(** ** The engagement weight does not grow with the engagement *)

(** X7. Among tweets with some engagement the weight grows with the
    engagement score, but a tweet with no engagement at all weighs more
    (1.0) than a tweet with a score from 1 to 9 (0.8). *)
Theorem engagement_weight_order (tweet1 tweet2 : Tweet) :
  (0 < engagement_score tweet1 <= engagement_score tweet2 ->
   (calculate_engagement_weight tweet1 <=? calculate_engagement_weight tweet2)%float
   = true) /\
  (engagement_score tweet1 = 0 -> 0 < engagement_score tweet2 < 10 ->
   (calculate_engagement_weight tweet2 <? calculate_engagement_weight tweet1)%float
   = true).
Proof.
  unfold calculate_engagement_weight. cbv zeta.
  split; intros H; [|intros H'];
    z_tests; try lia; vm_compute; reflexivity.
Qed.
(** * Shallow embedding of scripts/run_database_setup.py

    The script is a straight-line Python program: it reads two
    environment variables, builds a Supabase client, reads two SQL files,
    runs three remote steps each wrapped in [try: ... except Exception],
    and prints a closing banner.  It is modelled in a small
    exception-and-state monad whose state records the lines written to
    stdout (one entry per [print] call, without the trailing newline that
    [print] adds) and the external operations performed, in order.

    Everything outside the script is an input: the process environment,
    the file system, and the responses of the Supabase client library and
    the remote service ([Backend]).  A Python exception is a class name
    and its [str(e)] message; [exit(1)] raises [SystemExit]. *)

From Stdlib Require Import String List ZArith NArith Ascii Bool Lia.
From Stdlib Require Import Structures.OrdersEx Sorting.Sorted Sorting.Permutation.
Import ListNotations.
Open Scope string_scope.

(** ** Python strings and values *)

(** A newline character, for the ["\n..."] literals of the script. *)
Definition nl : string := String (ascii_of_nat 10) EmptyString.

(** [s * n] for a string [s]. *)
Fixpoint str_mul (s : string) (n : nat) : string :=
  match n with
  | O => ""
  | S k => s ++ str_mul s k
  end.

(** ["=" * 80] *)
Definition rule80 : string := str_mul "=" 80.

— The problem —
Copy each line from the records above that includes the string "Supabase".

— Answer to this task —
    environment variables, builds a Supabase client, reads two SQL files,
    the file system, and the responses of the Supabase client library and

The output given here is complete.